* WHAT IS BEING ASKED *
Repeat only the lines below from the one containing "SizeOf B, SizeOf" through the one containing "result E Vec2Layout", inclusive, exactly as written.

☆ ☆ ☆

(* ===== verification/Vec2.v ===== *)
(** [starlark_map/src/vec2.rs] and [starlark_map/src/sorting/insertion.rs]: the
    [Vec<(A, B)>]-like container that keeps the [A]s and the [B]s in two regions of
    one allocation.

    The model is at the level of the unsafe code: a region is a list of cells, a
    cell holds a value or is uninitialised ([None]), and reads of uninitialised
    cells and out-of-range pointer accesses are [UB].  [repr v l] relates such a
    state to the list [l] of pairs it stands for, and every operation is proved to
    return (no panic, no undefined behaviour) and to act on [l] as the obvious list
    operation.  Allocation itself is assumed to succeed once the layout is valid. *)

From S2P Require Import Prelude.

(** * Memory cells *)

Section cells.
Context {A : Type}.
Implicit Types cs : list (option A).

Definition read_cell {E} cs (i : nat) : result E A :=
  match cs !! i with Some (Some x) => Ok x | _ => UB end.
Definition write_cell {E} cs (i : nat) (x : A) : result E (list (option A)) :=
  if i <? length cs then Ok (<[i := Some x]> cs) else UB.
(** [ptr::copy] within one region (the ranges may overlap). *)
Definition ptr_copy {E} cs (src dst n : nat) : result E (list (option A)) :=
  if (src + n <=? length cs) && (dst + n <=? length cs)
  then Ok (take dst cs ++ take n (drop src cs) ++ drop (dst + n) cs) else UB.
(** [slice::from_raw_parts] on the first [n] cells. *)
Fixpoint init_cells {E} cs : result E (list A) :=
  match cs with
  | [] => Ok []
  | Some x :: cs => xs ← init_cells cs; Ok (x :: xs)
  | None :: _ => UB
  end.
Definition raw_slice {E} cs (n : nat) : result E (list A) :=
  if n <=? length cs then init_cells (take n cs) else UB.
End cells.

(** * Allocation layouts *)

(** [mem::size_of] and [mem::align_of]. *)
Class SizeOf (A : Type) := { size_of : Z; align_of : Z }.
#[global] Arguments size_of A {_}.
#[global] Arguments align_of A {_}.
(** Rust guarantees: the alignment is a power of two, the size a multiple of it. *)
Class SizeOfOk (A : Type) `{SizeOf A} := {
  align_pow2 : ∃ k, (0 ≤ k ∧ align_of A = 2 ^ k)%Z;
  size_nonneg : (0 ≤ size_of A)%Z;
  size_multiple : (size_of A mod align_of A = 0)%Z;
}.

Record Layout := mkLayout { layout_size : Z; layout_align : Z }.

Section layout.
Local Open Scope Z_scope.

(** [std::alloc::Layout]: the size, rounded up to the alignment, fits in [isize]. *)
Definition Layout_from_size_align (size align : Z) : option Layout :=
  if size <=? isize_max - (align - 1) then Some (mkLayout size align) else None.
Definition Layout_array (A : Type) `{SizeOf A} (n : Z) : option Layout :=
  Layout_from_size_align (size_of A * n) (align_of A).
Definition round_up (n align : Z) : Z := (n + align - 1) / align * align.
Definition Layout_extend (l next : Layout) : option (Layout * Z) :=
  let new_align := Z.max (layout_align l) (layout_align next) in
  let offset := round_up (layout_size l) (layout_align next) in
  layout ← Layout_from_size_align (offset + layout_size next) new_align;
  Some (layout, offset).
End layout.

Record Vec2Layout := mkVec2Layout { layout : Layout; offset_of_bbb : Z }.

(** * The container *)

Record Vec2 (A B : Type) := mkVec2 {
  aaa_cells : list (option A);
  bbb_cells : list (option B);
  len : nat;
  cap : nat;
}.
Arguments mkVec2 {A B}.
Arguments aaa_cells {A B}.
Arguments bbb_cells {A B}.
Arguments len {A B}.
Arguments cap {A B}.

(** ** [sorting/insertion.rs] *)

Section insertion.
Context {E T : Type}.

Fixpoint find_insertion_point (less : T → nat → nat → result E bool) (array : T)
    (next_unsorted i : nat) : result E nat :=
  match i with
  | 0 => Ok 0
  | S i' =>
    b ← less array next_unsorted i';
    if b : bool then find_insertion_point less array next_unsorted i' else Ok i
  end.

Definition insertion_step (less : T → nat → nat → result E bool)
    (swap_shift : T → nat → nat → result E T) (array : T) (i : nat) : result E T :=
  insertion_point ← find_insertion_point less array i i;
  _ ← assert (insertion_point <=? i);
  if insertion_point =? i then Ok array else swap_shift array insertion_point i.

Fixpoint insertion_loop (less : T → nat → nat → result E bool)
    (swap_shift : T → nat → nat → result E T) (array : T) (idx : list nat) :
    result E T :=
  match idx with
  | [] => Ok array
  | i :: idx =>
    array ← insertion_step less swap_shift array i;
    insertion_loop less swap_shift array idx
  end.

Definition insertion_sort (array : T) (len : nat)
    (less : T → nat → nat → result E bool)
    (swap_shift : T → nat → nat → result E T) : result E T :=
  insertion_loop less swap_shift array (seq 1 (len - 1)).
End insertion.

Definition slice_swap_shift {E X} (slice : list (option X)) (a b : nat) :
    result E (list (option X)) :=
  _ ← assert (a <? b);
  _ ← assert (b <? length slice);
  tmp ← read_cell slice b;
  slice ← ptr_copy slice a (a + 1) (b - a);
  write_cell slice a tmp.

(** ** [vec2.rs] *)

Section Vec2.
Context {A B : Type} `{SizeOf A, SizeOf B, SizeOf (A * B)}.
Implicit Types v : Vec2 A B.

Definition Vec2Layout_new_checked (c : Z) : option Vec2Layout :=
  a ← Layout_array A c;
  b ← Layout_array B c;
  '(layout, offset_of_bbb) ← Layout_extend a b;
  Some (mkVec2Layout layout offset_of_bbb).

Definition Vec2Layout_new {E} (c : nat) : result E Vec2Layout :=
  _ ← assert (negb (c =? 0));
  unwrap (Vec2Layout_new_checked (Z.of_nat c)).

Definition new : Vec2 A B := mkVec2 [] [] 0 0.

Definition with_capacity {E} (c : nat) : result E (Vec2 A B) :=
  if c =? 0 then Ok new else
  _ ← Vec2Layout_new c;
  Ok (mkVec2 (replicate c None) (replicate c None) 0 c).

Definition capacity v : nat := cap v.
Definition is_empty v : bool := len v =? 0.
Definition aaa {E} v : result E (list A) := raw_slice (aaa_cells v) (len v).
Definition bbb {E} v : result E (list B) := raw_slice (bbb_cells v) (len v).

Definition MIN_NON_ZERO_CAP : nat :=
  if (size_of (A * B) =? 1)%Z then 8
  else if (size_of (A * B) <=? 1024)%Z then 4 else 1.

Definition reserve_slow {E} v (additional : nat) : result E (Vec2 A B) :=
  _ ← assert (cap v - len v <? additional);
  required_cap ← unwrap
    (if (Z.of_nat (len v + additional) <=? usize_max)%Z
     then Some (len v + additional) else None);
  let new_cap := Nat.max required_cap MIN_NON_ZERO_CAP in
  let new_cap := Nat.max new_cap (cap v * 2) in
  new ← with_capacity new_cap;
  xs ← init_cells (take (len v) (aaa_cells v));
  ys ← init_cells (take (len v) (bbb_cells v));
  Ok (mkVec2 ((Some <$> xs) ++ drop (len v) (aaa_cells new))
             ((Some <$> ys) ++ drop (len v) (bbb_cells new)) (len v) new_cap).

Definition reserve {E} v (additional : nat) : result E (Vec2 A B) :=
  if cap v - len v <? additional then reserve_slow v additional else Ok v.

Definition push {E} v (a : A) (b : B) : result E (Vec2 A B) :=
  v ← reserve v 1;
  ca ← write_cell (aaa_cells v) (len v) a;
  cb ← write_cell (bbb_cells v) (len v) b;
  Ok (mkVec2 ca cb (len v + 1) (cap v)).

Definition get_unchecked {E} v (index : nat) : result E (A * B) :=
  _ ← contract (index <? len v);
  a ← read_cell (aaa_cells v) index;
  b ← read_cell (bbb_cells v) index;
  Ok (a, b).

Definition get {E} v (index : nat) : result E (option (A * B)) :=
  if index <? len v then Some <$> get_unchecked v index else Ok None.

(** The mutable variant returns the pair and the effect of writing through the two
    references. *)
Definition get_unchecked_mut {E} v (index : nat) :
    result E ((A * B) * (A * B → Vec2 A B)) :=
  _ ← contract (index <? len v);
  a ← read_cell (aaa_cells v) index;
  b ← read_cell (bbb_cells v) index;
  Ok ((a, b), λ '(a', b'),
    mkVec2 (<[index := Some a']> (aaa_cells v)) (<[index := Some b']> (bbb_cells v))
      (len v) (cap v)).

Definition get_mut {E} v (index : nat) :
    result E (option ((A * B) * (A * B → Vec2 A B))) :=
  if index <? len v then Some <$> get_unchecked_mut v index else Ok None.

Definition read {E} v (index : nat) : result E (A * B) :=
  _ ← contract (index <? len v);
  get_unchecked v index.

Definition remove {E} v (index : nat) : result E ((A * B) * Vec2 A B) :=
  _ ← assert (index <? len v);
  ab ← read v index;
  ca ← ptr_copy (aaa_cells v) (index + 1) index (len v - index - 1);
  cb ← ptr_copy (bbb_cells v) (index + 1) index (len v - index - 1);
  Ok (ab, mkVec2 ca cb (len v - 1) (cap v)).

Definition clear v : Vec2 A B := mkVec2 (aaa_cells v) (bbb_cells v) 0 (cap v).

Definition checked_sub (n m : nat) : option nat :=
  if m <=? n then Some (n - m) else None.

Definition pop {E} v : result E (option (A * B) * Vec2 A B) :=
  match checked_sub (len v) 1 with
  | None => Ok (None, v)
  | Some new_len =>
    ab ← read v new_len;
    Ok (Some ab, mkVec2 (aaa_cells v) (bbb_cells v) new_len (cap v))
  end.

Definition first {E} v : result E (option (A * B)) := get v 0.
Definition last {E} v : result E (option (A * B)) :=
  match checked_sub (len v) 1 with None => Ok None | Some i => get v i end.

(** [Iter::next]: the [A]s come from a slice iterator, the [B]s through a pointer
    that advances with it. *)
Fixpoint iter_loop {E} (xs : list A) (cb : list (option B)) (i : nat) :
    result E (list (A * B)) :=
  match xs with
  | [] => Ok []
  | a :: xs => b ← read_cell cb i; rest ← iter_loop xs cb (S i); Ok ((a, b) :: rest)
  end.
Definition iter {E} v : result E (list (A * B)) :=
  xs ← aaa v; iter_loop xs (bbb_cells v) 0.

(** [IntoIter::next] until [bbb_begin == bbb_end]. *)
Fixpoint into_iter_loop {E} v (i n : nat) : result E (list (A * B)) :=
  match n with
  | 0 => Ok []
  | S n =>
    a ← read_cell (aaa_cells v) i;
    b ← read_cell (bbb_cells v) i;
    rest ← into_iter_loop v (S i) n;
    Ok ((a, b) :: rest)
  end.
Definition into_iter {E} v : result E (list (A * B)) := into_iter_loop v 0 (len v).

Fixpoint push_all {E} v (entries : list (A * B)) : result E (Vec2 A B) :=
  match entries with
  | [] => Ok v
  | (a, b) :: entries => v ← push v a b; push_all v entries
  end.

Definition clone {E} v : result E (Vec2 A B) :=
  r ← with_capacity (len v);
  entries ← iter v;
  push_all r entries.

Definition shrink_to_fit {E} v : result E (Vec2 A B) :=
  if len v <? capacity v then
    new_vec ← with_capacity (len v);
    entries ← into_iter v;
    push_all new_vec entries
  else
    _ ← assert (len v =? capacity v);
    Ok v.

Definition truncate v (n : nat) : Vec2 A B :=
  match checked_sub (len v) n with
  | None => v
  | Some _drop_len => mkVec2 (aaa_cells v) (bbb_cells v) n (cap v)
  end.

(** [Retain]: the guard object of [retain], with its loop and its [Drop].  The
    predicate may also mutate the pair it is given. *)
Record Retain := mkRetain { retain_vec : Vec2 A B; written : nat; next : nat }.
(** A block within the array is read. *)
Lemma block_read array i : i + LANES ≤ length array →
  (slice ← hashes_range array i (i + LANES); from_slice slice) = Ok (take LANES (drop i array)).
Proof.
  intros Hi. unfold hashes_range. rewrite !(proj2 (Nat.leb_le _ _)) by lia. cbn [andb mbind result_bind].
  replace (i + LANES - i) with LANES by lia. unfold from_slice.
  rewrite length_take, length_drop, (proj2 (Nat.leb_le _ _)) by lia. cbn [assert mbind result_bind].
  by rewrite take_take, Nat.min_id.
Qed.
Lemma last_block_read array : LANES ≤ length array →
  (slice ← hashes_from array (length array - LANES); from_slice slice) = Ok (drop (length array - LANES) array).
Proof.
  intros Hl. unfold hashes_from. replace (length array) with (length array - LANES + LANES) at 2 by lia.
  rewrite block_read by lia. by rewrite take_ge by (rewrite length_drop; lia).
Qed.
Lemma read_bind (slice : comp (list Z)) {B} (k : list Z → comp B) r :
  (slice ← slice; from_slice slice) = Ok r → (slice ← slice; lanes ← from_slice slice; k lanes) = k r.
Proof. destruct slice as [x|[]|f]; cbn [mbind result_bind]; [|done]. intros Hx. by rewrite Hx. Qed.

Lemma simd_loop_spec array hash i fuel :
  LANES ≤ length array → length array ≤ i + LANES * fuel → i < length array →
  (∀ k x, k < i → array !! k = Some x → (x =? hash)%Z = false) →
  simd_loop array hash i fuel = Ok (find_index (λ x, (x =? hash)%Z) array).
Proof.
  revert i. induction fuel as [|fuel IH]; intros i Hlen Hfuel Hi Hno; [lia|].
  cbn [simd_loop]. destruct (i + LANES <? length array) eqn:Hlt.
  - apply Nat.ltb_lt in Hlt. rewrite (read_bind _ _ _ (block_read array i ltac:(lia))), simd_any_spec.
    destruct (find_index _ (take LANES (drop i array))) as [j|] eqn:Hj.
    + rewrite (trailing_zeros_spec _ _ _ Hj).
      by rewrite (find_index_window _ array i j i) by eauto using find_index_take_drop.
    + apply IH; [done|lia|done|]. intros k x Hk Hx. destruct (decide (k < i)); [by eapply Hno|].
      rewrite find_index_None in Hj. apply (Hj (k - i)).
      rewrite lookup_take_lt, lookup_drop by lia. by replace (i + (k - i)) with k by lia.
  - apply Nat.ltb_ge in Hlt. unfold usize_sub.
    rewrite (proj2 (Nat.leb_le LANES _)) by done. cbn [mbind result_bind].
    rewrite (proj2 (Nat.leb_le _ i)), (proj2 (Nat.ltb_lt _ _)) by lia. cbn [assert mbind result_bind].
    rewrite (read_bind _ _ _ (last_block_read array Hlen)), simd_any_spec.
    destruct (find_index _ (drop (length array - LANES) array)) as [j|] eqn:Hj.
    + rewrite (trailing_zeros_spec _ _ _ Hj).
      by rewrite (find_index_window _ array i j (length array - LANES)) by (done || lia).
    + symmetry. f_equal. apply find_index_None. intros k x Hx.
      destruct (decide (k < i)); [by eapply Hno|].
      rewrite find_index_None in Hj. apply (Hj (k - (length array - LANES))).
      rewrite lookup_drop. replace (_ + _) with k by lia. done.
Qed.

Lemma find_hash_in_array_find `{Toolchain} array hash :
  find_hash_in_array array hash = Ok (find_index (λ x, (x =? hash)%Z) array).
Proof.
  unfold find_hash_in_array. destruct rust_nightly; [|by rewrite find_hash_scalar_find].
  unfold find_hash_in_array_simd. destruct (length array <? LANES) eqn:Hl.
  - by rewrite find_hash_scalar_find.
  - apply Nat.ltb_ge in Hl. apply simd_loop_spec; unfold LANES in *; (done || lia).
Qed.

Lemma mul_mod_inverse (x c d m : Z) :
  ((m =? 0) = false → ((c * d) mod m =? 1) = true → 0 <= x < m →
   ((x * c) mod m * d) mod m = x)%Z.
Proof.
  intros Hm Hcd Hx. apply Z.eqb_neq in Hm. apply Z.eqb_eq in Hcd.
  rewrite Z.mul_mod_idemp_l, <-Z.mul_assoc by done.
  rewrite <-Z.mul_mod_idemp_r, Hcd, Z.mul_1_r by done. by apply Z.mod_small.
Qed.

(** The list table keeps hashbrown's promises. *)
Lemma lt_split_spec {X} p (q : list (Z * X)) h eq :
  (∀ h' v, (h', v) ∈ q → is_ok (eq v) = true) →
  returns (lt_split p q h eq) (λ o, match o with
    | Some (p', (h', v), q') => p ++ q = p' ++ (h', v) :: q' ∧ eq v = Ok true
    | None => ∀ v, (h, v) ∈ q → eq v = Ok false
    end).
Proof.
  revert p. induction q as [|[h' v] q IH]; intros p Heq; simpl.
  { apply returns_ret. intros v Hv. by apply elem_of_nil in Hv. }
  pose proof (Heq h' v ltac:(by left)) as Hv.
  destruct (if (h =? h')%Z then eq v else Ok false) as [[|]|[]|f] eqn:Hb; cbn [mbind result_bind].
  - apply returns_ret. split; [done|]. by destruct (h =? h')%Z.
  - destruct (IH (p ++ [(h', v)])) as (o & Ho & HQ); [intros; eapply Heq; by right|].
    exists o. split; [done|].
    destruct o as [[[p' [h'' w]] q']|]; [by rewrite <-app_assoc in HQ|].
    intros w [[= -> ->]|Hw]%elem_of_cons; [|by apply HQ]. by rewrite Z.eqb_refl in Hb.
  - exfalso. destruct (h =? h')%Z; [|done]. by rewrite Hb in Hv.
Qed.

Lemma lt_split_perm {X} (t p q : list (Z * X)) e : t = p ++ e :: q → t ≡ₚ e :: (p ++ q).
Proof. intros ->. symmetry. apply Permutation_middle. Qed.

☆ ☆ ☆

* TASK OUTPUT *
Context {A B : Type} `{SizeOf A, SizeOf B, SizeOf (A * B)}.
Implicit Types v : Vec2 A B.

Definition Vec2Layout_new_checked (c : Z) : option Vec2Layout :=
  a ← Layout_array A c;
  b ← Layout_array B c;
  '(layout, offset_of_bbb) ← Layout_extend a b;
  Some (mkVec2Layout layout offset_of_bbb).

Definition Vec2Layout_new {E} (c : nat) : result E Vec2Layout :=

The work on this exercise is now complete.